Kазенный и культовый портрет в русской культуре и быту XX века [заметки]
[1]
В начале девяностых годов прошлого века в вагонах московского метро висели плакаты с фотографией предприимчивой киевлянки, которая выдавала себя за новейшее воплощение Христа — Марию Деву Христос. Эти фотографии — ярчайший пример миметического культового портрета.
[2]
Существенные элементы казенщины в культурном поведении русских людей появлялись и ранее — в периоды царствования Петра I и Павла I. В обоих случаях наблюдалось стремление «навести порядок», то есть придать управлению государством ясные, разумные формы. Но это похвальное стремление неизменно оборачивалось усилением бюрократизма.
[3]
Ср. стихотворения: К портрету Бибриса Вяземского, К портрету Чаадаева и Портрет Пушкина, К портрету Лермонтова.

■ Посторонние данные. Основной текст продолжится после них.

(** * YuanziWuli: knowledge ingestion and retrieval-augmented answering

    A shallow embedding of the chunker ([backend/app/kb/chunker.py]), the
    score conversion of the vector store adapter ([backend/app/kb/vectordb.py]),
    the confidence scorer and citation extractor
    ([backend/app/services/rag_service.py]) and the ingestion background job
    ([backend/app/services/kb_service.py]), with the properties the
    specification states about them.

    Conventions.  A Python [str] is a list of Unicode code points, a Python
    [int] is a [Z], a Python [float] is a rational number ([Q]): the
    arithmetic of the scorer is modelled exactly, without rounding. *)

From Stdlib Require Import String.
From Stdlib Require Import List ZArith NArith QArith Qminmax Bool Lia Lqa.
From Stdlib Require Import Sorted Permutation.
From Stdlib Require DecimalZ.
Import ListNotations.

Local Open Scope Z_scope.

(* ================================================================= *)
(** ** Python strings *)

Module PyStr.

Definition char := N.
Definition str := list char.

Definition len (t : str) : Z := Z.of_nat (length t).

(** Truthiness of a string: [if s:] holds for the non-empty ones. *)
Definition truthy (t : str) : bool :=
  match t with [] => false | _ :: _ => true end.

Definition char_eqb (a b : char) : bool := N.eqb a b.

Fixpoint str_eqb (a b : str) : bool :=
  match a, b with
  | [], [] => true
  | x :: a', y :: b' => char_eqb x y && str_eqb a' b'
  | _, _ => false
  end.

(** [str.isspace] on one code point: the characters [str.strip()] removes. *)
Definition isspace (c : char) : bool :=
  ((9 <=? c) && (c <=? 13) || (28 <=? c) && (c <=? 32)
   || (c =? 133) || (c =? 160) || (c =? 5760)
   || (8192 <=? c) && (c <=? 8202)
   || (c =? 8232) || (c =? 8233) || (c =? 8239) || (c =? 8287)
   || (c =? 12288))%N.

Fixpoint lstrip (t : str) : str :=
  match t with
  | [] => []
  | c :: t' => if isspace c then lstrip t' else t
  end.

Definition rstrip (t : str) : str := rev (lstrip (rev t)).

Definition strip (t : str) : str := rstrip (lstrip t).

(** Index adjustment of a slice bound: a negative bound counts from the end,
    and every bound is clamped to [0, len]. *)
Definition adjust (n i : Z) : Z :=
  if i <? 0 then Z.max 0 (i + n) else Z.min i n.

(** [t[i:j]] *)
Definition slice (t : str) (i j : Z) : str :=
  let lo := adjust (len t) i in
  let hi := adjust (len t) j in
  firstn (Z.to_nat (hi - lo)) (skipn (Z.to_nat lo) t).

(** [t[:j]] *)
Definition slice_to (t : str) (j : Z) : str := slice t 0 j.

Fixpoint startswith (sub t : str) : bool :=
  match sub, t with
  | [], _ => true
  | _ :: _, [] => false
  | a :: sub', b :: t' => char_eqb a b && startswith sub' t'
  end.

(** [sub in t] *)
Fixpoint contains (sub t : str) : bool :=
  startswith sub t
  || match t with
     | [] => false
     | _ :: t' => contains sub t'
     end.

Definition match_at (t sub : str) (i : Z) : bool :=
  startswith sub (skipn (Z.to_nat i) t).

(** Candidates [lo + k - 1], ..., [lo], highest first. *)
Fixpoint rfind_down (t sub : str) (lo : Z) (k : nat) : Z :=
  match k with
  | O => -1
  | S k' =>
      if match_at t sub (lo + Z.of_nat k') then lo + Z.of_nat k'
      else rfind_down t sub lo k'
  end.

Можно было также заказать свой собственный портрет и «общаться» с ним (стихотворение А. И. Полежаева К своему портрету).
[4]
В пятой главе первого тома Мертвых душ перечислены портреты, которые висят на стенах гостиной Собакевича: «На картинах всё были молодцы, всё греческие полководцы, гравированные во весь рост: Маврокордато в красных панталонах и мундире, с очками на носу, Колокотрони, Миаули, Канари. Все эти герои были с такими толстыми ляжками и неслыханными усами, что дрожь проходила по телу. Между крепкими греками неизвестно каким образом и для чего появился Багратион, тощий, худенький, с маленькими знаменами и пушками внизу и в самых узеньких рамках. Потом опять следовала героиня греческая Бобелина, которой одна нога казалась больше всего туловища тех щеголей, которые наполняют нынешние гостиные» (Гоголь 1949: 94–95).
[5]
В автобиографической повести Швамбрания Лев Кассиль, отец которого был в начале XX века врачом в уездном городе Покровске Саратовской губернии, вспоминает, что в их доме на почетном месте висели портрет «доктора Пирогова и картина академика Пастернака Лев Толстой» (Кассиль 1959: 277–278).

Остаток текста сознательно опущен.